Version 2I don’t think it’s love that’s a lie, but maybe the way that we tell it. What are the odds of happiness, anyway? The American Dream seems statistically unlikely, when you think about it.

When I left you I thought it was, in a word, impossible. Impossible to have happened, impossible to live with. Even leaving halfway across the world didn’t seem quite far enough to make you Gone. What followed was a year that didn’t feel real; twelve months in someone else’s job, reminding myself that this suspended foreign reality was temporary, and that I would go home and go on with my life because there were no other choices, even if you wouldn’t be there anymore. I opened the cracked window above my head that slanted over the roof of my little blue room up in the mossy, cloudy spires of Somewhere New, and I thought about my choices. London lay in stone before me- infinite possibility still so limited by time and money and energy. By me. I hadn’t slept in months, between the best and the worst of the last year, and I couldn’t sleep then.

I told the man I was seeing to put out his pungent, rolled Drum tobacco, but I smoked an American cigarette through my window late at the night when there was no one to see. I listened to Love Is A Losing Game, thinking about what it was I had to bet in the first place, until I had memorized her breathing- the spaces in between the sound.

One night when I was walking home from the pub after meeting that same sparkly-eyed, red-headed young London man with a few tattoos and a few more bad ideas, I saw the archway of the house with my attic rented room looming out of the late night mist, and I kept walking. I didn’t have a thick enough coat because I had been trying to look pretty, and the rain was starting to pierce down through the sky and break icily on my skin, but I kept going.
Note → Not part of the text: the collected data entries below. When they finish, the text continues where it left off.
(** The find-or-create sequence: it returns, it lists before it writes,
    and it creates at most one issue and, after it, one comment. *)
Lemma stubIssueStep_counts cli p :
  exists tr r,
    stubIssueStep cli p = (tr, Done r) /\
    count isCreateStatus tr = O /\
    (count isCreateIssue tr <= 1)%nat /\
    (count isCreateComment tr <= count isCreateIssue tr)%nat /\
    Forall (fun e => isIssueEvent e = true) tr.
Proof.
  unfold stubIssueStep.
  pose proof (checkStubIssue_cases cli p) as Hcheck. cbn zeta in Hcheck.
  assert (Hc : exists tr r, checkStubIssue cli p = (tr, Done r) /\
                 count isWrite tr = O /\ count isCreateStatus tr = O /\
                 count isCreateIssue tr = O /\ count isCreateComment tr = O /\
                 Forall (fun e => isIssueEvent e = true) tr).
  { destruct (ListByRepo cli _ _ _ _ _) as [issues|e].
    - destruct (findTitle _ issues) as [n|].
      + rewrite Hcheck. do 2 eexists. repeat split; repeat constructor.
      + destruct (ListComments cli _ _ _) as [comments|e].
        * destruct Hcheck as (found & _ & ->).
          do 2 eexists. repeat split; repeat constructor.
        * rewrite Hcheck. do 2 eexists. repeat split; repeat constructor.
    - rewrite Hcheck. do 2 eexists. repeat split; repeat constructor. }
  destruct Hc as (tr & r & -> & _ & Hs & Hi & Hco & Hall).
  cbn [bind]. destruct (0 <? fst r).
  - cbn [ret]. rewrite app_nil_r. exists tr, r.
    repeat split; try assumption; lia.
  - destruct (createStubIssue_cases cli p) as (req & _ & _ & _ & Hcreate).
    destruct (CreateIssue cli _ _ req) as [issue|e]; rewrite Hcreate;
      do 2 eexists; (split; [reflexivity|]);
      rewrite !count_app, Hs, Hi, Hco; cbn; repeat split; try lia;
      apply Forall_app; (split; [exact Hall|]); repeat constructor.
Qed.

(** An evaluation whose scan has returned [st]: the calls of the scan,
    then those of the find-or-create sequence if it runs, then the status
    if the disposition is [prFailed]. *)
Lemma evaluate_form fuel cfg cli p st :
  returned (scanPages fuel cfg cli p 0 initialState) = Done st ->
  let stub := if status_eqb (smallDiff st) prSkipped && enableStubIssues cfg
              then stubIssueStep cli p else ret (0, None) in
  let annot := if status_eqb (smallDiff st) prFailed
               then annotateCommitStatus cli p (HeadSHA (pr p)) true else ret tt in
  exists r,
    returned stub = Done r /\
    evaluate fuel cfg cli p =
      ((trace (scanPages fuel cfg cli p 0 initialState) ++ trace stub ++ trace annot)%list,
       match returned annot with
       | Done _ => Done (smallDiff st)
       | Fatal msg => Fatal msg
       | Panic msg => Panic msg
       | OutOfFuel => OutOfFuel
       end).
Proof.
  intros Hscan stub annot.
  assert (Hstub : exists r, returned stub = Done r).
  { unfold stub. destruct (_ && _); [|cbn; eauto].
    destruct (stubIssueStep_counts cli p) as (tr & r & -> & _). cbn. eauto. }
  destruct Hstub as [r Hr]. exists r. split; [exact Hr|].
  rewrite (evaluate_after_scan _ _ _ _ _ Hscan). cbn [bind]. fold stub annot.
  rewrite (M_eta stub), Hr. cbn [bind].
  rewrite (M_eta annot). destruct (returned annot); cbn;
    rewrite ?app_nil_r; reflexivity.
Qed.

Lemma evaluate_scan_incomplete fuel cfg cli p :
  (forall st, returned (scanPages fuel cfg cli p 0 initialState) <> Done st) ->
  evaluate fuel cfg cli p =
    (trace (scanPages fuel cfg cli p 0 initialState),
     match returned (scanPages fuel cfg cli p 0 initialState) with
     | Done _ => OutOfFuel
     | Fatal msg => Fatal msg
     | Panic msg => Panic msg
     | OutOfFuel => OutOfFuel
     end).
Proof.
  intros Hnot. unfold evaluate. fold initialState.
  destruct (scanPages fuel cfg cli p 0 initialState) as [t [st|msg|msg|]];
    cbn [bind trace returned fst snd] in *; try reflexivity.
  exfalso. exact (Hnot st eq_refl).
Qed.

Lemma scan_writes_nothing fuel cfg cli p page st :
  let tr := trace (scanPages fuel cfg cli p page st) in
  count isCreateIssue tr = O /\ count isCreateComment tr = O /\
  count isCreateStatus tr = O /\ count isWrite tr = O.
Proof.
  cbn zeta. repeat split;
    (apply count_none_scan; [|apply scan_reads_only]);
    intros []; (discriminate || reflexivity).
Qed.

Lemma count_stub_part (enabled : bool) cli p :
  let stub := if enabled then stubIssueStep cli p else ret (0, None) in
  count isCreateStatus (trace stub) = O /\
  (count isCreateIssue (trace stub) <= 1)%nat /\
  (count isCreateComment (trace stub) <= count isCreateIssue (trace stub))%nat /\
  Forall (fun e => isIssueEvent e = true) (trace stub).
Proof.
  destruct enabled; cbn zeta.
  - destruct (stubIssueStep_counts cli p) as (tr & r & -> & H). exact H.
  - cbn. repeat split; try lia. constructor.
Qed.

Lemma count_annot_part (failed : bool) cli p :
  let annot := if failed then annotateCommitStatus cli p (HeadSHA (pr p)) true
               else ret tt in
  count isCreateIssue (trace annot) = O /\
  count isCreateComment (trace annot) = O /\
  count isCreateStatus (trace annot) = (if failed then 1 else 0)%nat /\
  Forall (fun e => isIssueEvent e = false) (trace annot).
Proof.
  destruct failed; cbn zeta; [|cbn; repeat split; constructor].
  pose proof (annotateCommitStatus_cases cli p (HeadSHA (pr p))) as H. cbn zeta in H.
  destruct (CreateStatus cli _ _ _ _ _); rewrite H; cbn; repeat split;
    repeat constructor.
Qed.

(** In every evaluation, however it ends: at most one issue is created,
    a comment is posted only with a created issue, at most one status is
    written, and never both an issue and a status. *)
Theorem evaluate_writes_at_most_once fuel cfg cli p :
  let tr := trace (evaluate fuel cfg cli p) in
  (count isCreateIssue tr + count isCreateStatus tr <= 1)%nat /\
  (count isCreateComment tr <= count isCreateIssue tr)%nat.
Proof.
  cbn zeta.
  destruct (returned (scanPages fuel cfg cli p 0 initialState)) as [st|msg|msg|] eqn:Hscan.
  all: destruct (scan_writes_nothing fuel cfg cli p 0 initialState)
         as (Hni & Hnc & Hns & _); cbn zeta in Hni, Hnc, Hns.
  2,3,4: rewrite evaluate_scan_incomplete by (rewrite Hscan; discriminate);
         cbn [trace fst]; rewrite Hni, Hnc, Hns; lia.
  destruct (evaluate_form fuel cfg cli p st Hscan) as (r & _ & ->).
  cbn [trace fst]. rewrite !count_app, Hni, Hnc, Hns.
  destruct (count_stub_part (status_eqb (smallDiff st) prSkipped && enableStubIssues cfg)
              cli p) as (Hs & Hi & Hc & _).
  destruct (count_annot_part (status_eqb (smallDiff st) prFailed) cli p)
    as (Hai & Hac & Has & _).
  cbn zeta in *. rewrite Hs, Hai, Hac, Has.
  destruct (status_eqb (smallDiff st) prFailed) eqn:Hfailed; [|lia].
  assert (status_eqb (smallDiff st) prSkipped = false) as Hskip
    by (destruct (smallDiff st); (discriminate Hfailed || reflexivity)).
  rewrite Hskip in *. cbn in *. lia.
Qed.

(** An evaluation that returns has written a status exactly when the
    disposition is [prFailed]: then the status is its last call, on the
    head commit, with the state [failure] and the explanation, and
    nothing has been written before it. *)
Theorem evaluate_status_iff_failed fuel cfg cli p s :
  returned (evaluate fuel cfg cli p) = Done s ->
  (s = prFailed ->
   exists tr,
     trace (evaluate fuel cfg cli p) =
       (tr ++ [EvCreateStatus (HeadSHA (pr p)) "failure"
                 (Some missingCommitExplanation)])%list /\
     count isWrite tr = O) /\
  (s <> prFailed -> count isCreateStatus (trace (evaluate fuel cfg cli p)) = O).
Proof.
  intros Hret.
  destruct (returned (scanPages fuel cfg cli p 0 initialState)) as [st|msg|msg|] eqn:Hscan.
  2,3,4: rewrite evaluate_scan_incomplete in Hret by (rewrite Hscan; discriminate);
         rewrite Hscan in Hret; discriminate Hret.
  destruct (evaluate_form fuel cfg cli p st Hscan) as (r & Hr & Heval).
  rewrite Heval in *. cbn [trace returned fst snd] in *.
  pose proof (annotateCommitStatus_cases cli p (HeadSHA (pr p))) as Hannot.
  cbn zeta in Hannot.
  destruct (status_eqb (smallDiff st) prFailed) eqn:Hfailed.
  - assert (smallDiff st = prFailed) as Hsd
      by (destruct (smallDiff st); (discriminate Hfailed || reflexivity)).
    rewrite Hsd in *. cbn [status_eqb rank Z.eqb andb] in *.
    destruct (CreateStatus cli _ _ _ _ _); rewrite Hannot in *;
      cbn [trace returned fst snd ret] in *; [|discriminate Hret].
    injection Hret as <-. split; [|congruence]. intros _.
    exists (trace (scanPages fuel cfg cli p 0 initialState)). split; [reflexivity|].
    apply (scan_writes_nothing fuel cfg cli p 0 initialState).
  - cbn [ret trace returned fst snd] in *. injection Hret as <-.
    split; [intros Hs; rewrite Hs in Hfailed; discriminate Hfailed|]. intros _.
    rewrite !count_app.
    destruct (scan_writes_nothing fuel cfg cli p 0 initialState) as (_ & _ & -> & _).
    destruct (count_stub_part
                (status_eqb (smallDiff st) prSkipped && enableStubIssues cfg) cli p)
      as (Hs & _).
    cbn zeta in Hs. rewrite Hs. reflexivity.
Qed.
I walked straight ahead with That One Song turned all the way up in my ears, unable to stop my feet from carrying me forward because stopping and existing where I was seemed- again- impossible.

The same thing happened to me on the bus back home from downtown the next spring, coming back from some bad therapy where the smug Nice White Lady told me I was “much improved” when I lied smilingly through my teeth about why I couldn’t see her anymore. I barely even tried, and she believed me with a satisfied smile and a handshake that said, “I’ll be sad not to see your check next week, but that was certainly easy. Welcome to Being Normal.”
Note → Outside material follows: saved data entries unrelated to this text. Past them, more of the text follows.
(** The bucketing loop can only throw the out-of-bounds error, and it
    neither loops nor fails an assertion. *)
Lemma place_outcome n minp f incl dt ps cells :
  (forall e, placing n minp f incl dt ps cells = Throws e -> e = out_of_bounds)
  /\ placing n minp f incl dt ps cells <> Loops
  /\ placing n minp f incl dt ps cells <> AssertFails.
Proof.
  revert cells. induction ps as [|p ps IH]; intros cells; simpl.
  - repeat split; discriminate.
  - destruct (skipped pow formation_power_ incl dt p); [apply IH|].
    destruct (cell_index_for_outcome n minp f p) as [->|[idx ->]];
      cbn [bind]; [repeat split; discriminate|].
    match goal with
    | |- context [if ?c then Throws out_of_bounds else _] => destruct c
    end.
    + repeat split; try discriminate. intros e [= <-]. reflexivity.
    + match goal with
      | |- context [if ?c then Undefined else _] => destruct c
      end; [repeat split; discriminate|apply IH].
Qed.
(** X13. Whenever [search] returns, the index is unchanged and the results
    are at most [topK] and at most as many as the stored items; their ranks
    are 1, 2, 3, ...; and they stand for distinct stored records, each with
    that record's item, the similarity between the query embedding and that
    record's embedding as score, and a score not below the threshold. *)
Theorem search_results s s' items (query : string) (o : PartialSearchConfig T)
    results :
  stored s = Some items ->
  search query o s = Some (Returned results, s') ->
  s' = s /\
  exists qr,
    embed (engine (this s)) query = Ok qr /\
    length results <= Z.to_nat (topK (merge (config (this s)) o)) /\
    length results <= length items /\
    map SearchResult.rank results = seq 1 (length results) /\
    exists idxs,
      NoDup idxs /\
      Forall2 (fun r idx =>
                 exists it, items !! idx = Some it /\
                   SearchResult.item r = IndexedItem.item it /\
                   SearchResult.score r =
                     similarity (EmbeddingResult.embedding qr) (IndexedItem.embedding it) /\
                   (SearchResult.score r <? threshold (merge (config (this s)) o))%float
                     = false)
        results idxs.
Proof. exact (search_returned_spec s s' items query o results). Qed.

Lemma searchWithFilter_run s items (query : string)
    (filter : gmap string value -> bool) (o : PartialSearchConfig T) :
  stored s = Some items ->
  exists r s1 s',
    searchWithFilter query filter o s = Some (r, s') /\
    stored s1 =
      Some (List.filter (fun it => filter (default ∅ (IndexedItem.metadata it))) items) /\
    engine (this s1) = engine (this s) /\ config (this s1) = config (this s) /\
    search query o s1 = Some (r, s1) /\
    this s' = this s /\ stored s' = Some items.
Proof.
  intros Hst. pose proof Hst as Hst'. unfold stored in Hst'.
  apply read_items_inv in Hst' as (rs & Hrs & Ha & Hitems).
  destruct (array_filter_spec filter (heap s) rs items Hitems) as (kept & Hk & Hkept).
  set (l := fresh (dom (heap s))).
  set (s1 := {| heap := <[l := ItemArray kept]> (heap s);
                this := {| engine := engine (this s);
                           indexedItems := l;
                           config := config (this s) |} |}).
  assert (Hst1 : stored s1 =
            Some (List.filter (fun it => filter (default ∅ (IndexedItem.metadata it))) items)).
  { unfold stored, s1. cbn [heap this indexedItems].
    apply read_items_new; [exact Hkept | apply fresh_free_or_array]. }
  pose proof (search_outcome s1 _ query o Hst1) as Hr.
  eexists _, s1,
    {| heap := heap s1;
       this := {| engine := engine (this s1);
                  indexedItems := indexedItems (this s);
                  config := config (this s1) |} |}.
  split.
  { unfold searchWithFilter, bind, get_this, load, alloc, set_indexedItems, try_finally.
    rewrite Hrs. cbn [mbind option_bind]. rewrite Hk. cbn [heap this].
    fold l. fold s1. rewrite Hr. reflexivity. }
  split; [exact Hst1 |]. split; [reflexivity |]. split; [reflexivity |].
  split; [exact Hr |]. split; [cbn; apply this_eta |].
  unfold stored. cbn [heap this indexedItems s1].
  apply read_items_frame; [exact Hst | eapply fresh_ne; exact Ha | apply fresh_free_or_array].
Qed.

(** X14. Every result [searchWithFilter] returns is a stored item whose
    metadata (the empty record when it has none) satisfies the predicate,
    and there are no more results than such items. *)
Theorem searchWithFilter_results s s' items (query : string)
    (filter : gmap string value -> bool) (o : PartialSearchConfig T) results :
  stored s = Some items ->
  searchWithFilter query filter o s = Some (Returned results, s') ->
  length results <=
    length (List.filter (fun it => filter (default ∅ (IndexedItem.metadata it))) items) /\
  Forall (fun r => exists it, it ∈ items /\
                     filter (default ∅ (IndexedItem.metadata it)) = true /\
                     SearchResult.item r = IndexedItem.item it) results.
Proof.
  intros Hst H.
  destruct (searchWithFilter_run s items query filter o Hst)
    as (r & s1 & s2 & Hrun & Hst1 & _ & _ & Hsearch & _).
  rewrite Hrun in H. injection H as -> <-.
  destruct (search_returned_spec s1 s1 _ query o results Hst1 Hsearch)
    as (_ & qr & _ & _ & Hlen & _ & idxs & _ & Hall).
  split; [exact Hlen |].
  rewrite Forall_forall. intros r Hr.
  apply list_elem_of_lookup_1 in Hr as [i Hi].
  destruct (Forall2_lookup_l _ _ _ _ _ Hall Hi) as (idx & _ & it & Hit & Hitem & _).
  apply list_elem_of_lookup_2 in Hit.
  apply list_elem_of_In, filter_In in Hit as [Hin Hf].
  exists it. split; [apply list_elem_of_In; exact Hin |]. auto.
Qed.

(** X15. With a predicate every stored item satisfies (the always-true one
    in particular), [searchWithFilter] returns or throws exactly what
    [search] does, and leaves the index as it was. *)
Theorem searchWithFilter_all s items (query : string)
    (filter : gmap string value -> bool) (o : PartialSearchConfig T) :
  stored s = Some items ->
  Forall (fun it => filter (default ∅ (IndexedItem.metadata it)) = true) items ->
  exists r s',
    searchWithFilter query filter o s = Some (r, s') /\
    search query o s = Some (r, s) /\
    this s' = this s /\ stored s' = Some items.
Proof.
  intros Hst Hall.
  destruct (searchWithFilter_run s items query filter o Hst)
    as (r & s1 & s' & Hrun & Hst1 & Heng & Hcfg & Hsearch & Hthis & Hst').
  assert (Hfilter : List.filter (fun it => filter (default ∅ (IndexedItem.metadata it)))
                      items = items).
  { clear -Hall. induction Hall as [|it items Hit _ IH]; [reflexivity |].
    cbn [List.filter]. rewrite Hit, IH. reflexivity. }
  rewrite Hfilter in Hst1.
  exists r, s'. split; [exact Hrun |]. split; [| split; assumption].
  rewrite (search_outcome s1 items query o Hst1) in Hsearch.
  rewrite (search_outcome s items query o Hst).
  rewrite Heng, Hcfg in Hsearch. injection Hsearch as <-. reflexivity.
Qed.

End SearchResults.

Lemma search_results_witness :
  exists results,
    search "ab" example_override example_index = Some (Returned results, example_index) /\
    length results <= 3.
Proof.
  destruct (search "ab" example_override example_index) as [[[results | x] s'] |] eqn:E;
    try (vm_compute in E; discriminate E).
  destruct (search_results example_index s' example_items "ab" example_override results)
    as (-> & qr & _ & _ & Hlen & _).
  - vm_compute. reflexivity.
  - exact E.
  - exists results. split; [reflexivity | exact Hlen].
Defined.

Lemma searchWithFilter_all_witness :
  exists r s',
    searchWithFilter "ab" (fun _ => true) example_override example_index = Some (r, s') /\
    search "ab" example_override example_index = Some (r, example_index).
Proof.
  destruct (searchWithFilter_all example_index example_items "ab" (fun _ => true)
              example_override) as (r & s' & H1 & H2 & _).
  - vm_compute. reflexivity.
  - repeat constructor.
  - exists r, s'. auto.
Defined.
I sat on the rickety 25 cent bus (were buses really so cheap, then?) back on the other side of the world, rattling along with the doors that didn’t quite close in the warm August sunshine more than a year later, and I couldn’t get off the bus. My stop came closer and closer and all I could think about was how absolutely impossible it would be to pull the lever, to step down from the ridged metal ramp and move my feet back toward another office, toward a city filled with ghosts and a house without you in it. I wondered if it was easy for you, if you could go on as though nothing had happened. What had happened, anyway?

Swaying with the traffic I leaned my head against the warm pane of glass, and I thought about seeing you across the street corner in Manhattan. Your head was glowing, your hands were in your pockets. There was so much both strange and familiar about your face in the dirty twilight, surrounded by strangers. My stomach flew out from under me and I couldn’t stop my face from smiling, couldn’t make my expression decent when I saw you in reach. I pushed ahead into the crowd while the city went on around me and I nearly ran, my heart in my mouth where my words should have been. I don’t remember what I said; all I remember is feeling happier than I had since the last time I had seen your face. Happier even than I had been before.
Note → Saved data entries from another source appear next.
(** ** Failures of the transport *)

(** C4, as the code has it.  A [ClientError] that the transport raises
    during a poll (from the receive or from a delete) is logged with the
    queue URL and raised again to the caller.  A [ClientError] that the
    transport raises during a publish is logged with the topic ARN, and the
    publish then returns [None] to the caller: it is not raised again. *)
Theorem client_error_logged_poll_reraises_publish_returns_none
    (env : Env) (sqs_queue_url : string) (handler : Handler)
    (visibility_timeout wait_time_seconds : Z)
    (message_attribute_names : list string) (max_number_of_messages : Z)
    (attribute_names : list string)
    (topic_arn message : string) (attributes : Dict) (is_fifo : bool)
    (message_group_id message_deduplication_id : option string)
    (h : Trace) (op : string) :
  let polled := Pubsublib.poll_message_from_queue env sqs_queue_url handler
                  visibility_timeout wait_time_seconds message_attribute_names
                  max_number_of_messages attribute_names h in
  let sent := Pubsublib.publish_message env topic_arn message attributes is_fifo
                message_group_id message_deduplication_id h in
  (In (ClientError op) (transport_failures (snd polled)) ->
   fst polled = Raise (ClientError op) /\
   last (snd polled) =
     Some (EvLogException "Couldn't poll message from queue with URL=%s!" sqs_queue_url)) /\
  (In (ClientError op) (transport_failures (snd sent)) ->
   fst sent = Return None /\
   last (snd sent) =
     Some (EvLogException
             (if is_fifo then "Couldn't publish message to FIFO topic %s."
              else "Couldn't publish message to topic %s.") topic_arn)).
Proof.
  cbn zeta. split.
  - pose proof (for_each_message_transport_failure env sqs_queue_url handler) as Hloop.
    rewrite (poll_message_from_queue_run env sqs_queue_url handler). cbn zeta.
    destruct (sqs_client_receive_message env h _) as [resp | exc] eqn:Hrecv.
    + destruct (Messages resp) as [messages | ]; [ | intros [] ].
      specialize (Hloop messages (h ++ [EvReceive
        (receive_args sqs_queue_url visibility_timeout wait_time_seconds
           message_attribute_names max_number_of_messages attribute_names)
        (Return resp)]) (ClientError op)).
      destruct (Pubsublib.for_each_message env sqs_queue_url handler messages _)
        as [[[] | exc] tr]; [ | destruct exc ]; cbn [fst snd] in *;
        rewrite ?app_comm_cons, ?transport_failures_app;
        unfold transport_failures at 1; cbn [omap list_omap app];
        fold (transport_failures tr); rewrite ?app_nil_r;
        intros Hin; specialize (Hloop Hin); try discriminate.
      injection Hloop as ->. split; [ reflexivity | exact (last_snoc _ (_ :: tr)) ].
    + destruct exc; cbn [fst snd transport_failures omap list_omap In];
        intros [Heq | []]; try discriminate.
      injection Heq as ->. split; reflexivity.
  - publish_cases; read_trace; intros Hin;
      repeat (destruct Hin as [Hev | Hin]; [ try discriminate Hev | ]);
      try destruct Hin; split; reflexivity.
Qed.
(** * Math Solver AI local server (server.js): a shallow embedding

    The server is a thin HTTP front for a chat provider.  Its logic is
    message reshaping, payload validation, translation of the provider's
    replies, model-list filtering, a size-guarded body reader, a
    traversal-safe static file server and a [.env] loader.  Each of these
    is embedded below as an executable function over JavaScript values,
    with the effects of a handler (log lines, responses, outbound calls)
    recorded as a trace of events. *)

From Stdlib Require Import ZArith QArith_base Ascii.
From stdpp Require Import base option list strings pretty gmap.

Local Open Scope Z_scope.

(** ** JavaScript values

    The values the handlers touch come out of [JSON.parse] or are built by
    object and array literals.  A number is [JNum n] when it is an
    integer that prints in plain digits (magnitude below 10^21);
    any other number (one with a fraction, or beyond that range) is
    [JDec shown], carried by the text that [String] prints for it, and is
    never zero.  A string is the sequence of its characters.  An object
    is the list of its own properties in insertion order, read at the
    first binding of a key. *)

#[warnings="-register-all"]
Inductive JsVal : Type :=
| JUndefined
| JNull
| JBool (b : bool)
| JNum (n : Z)
| JDec (shown : string)
| JStr (s : string)
| JArr (items : list JsVal)
| JObj (props : list (string * JsVal)).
Perhaps things have changed, and we are no longer who we used to be. Perhaps it really is for the best, as they say. They also say it gets better; but I think I’m what got better. I got better at going on, better at living. Better at doing what I’m supposed to do. I’m no less at odds, no less haunted by thoughts of evenings that never were and mornings that should have been.

There are days I still find impossible; but they happen, all the same.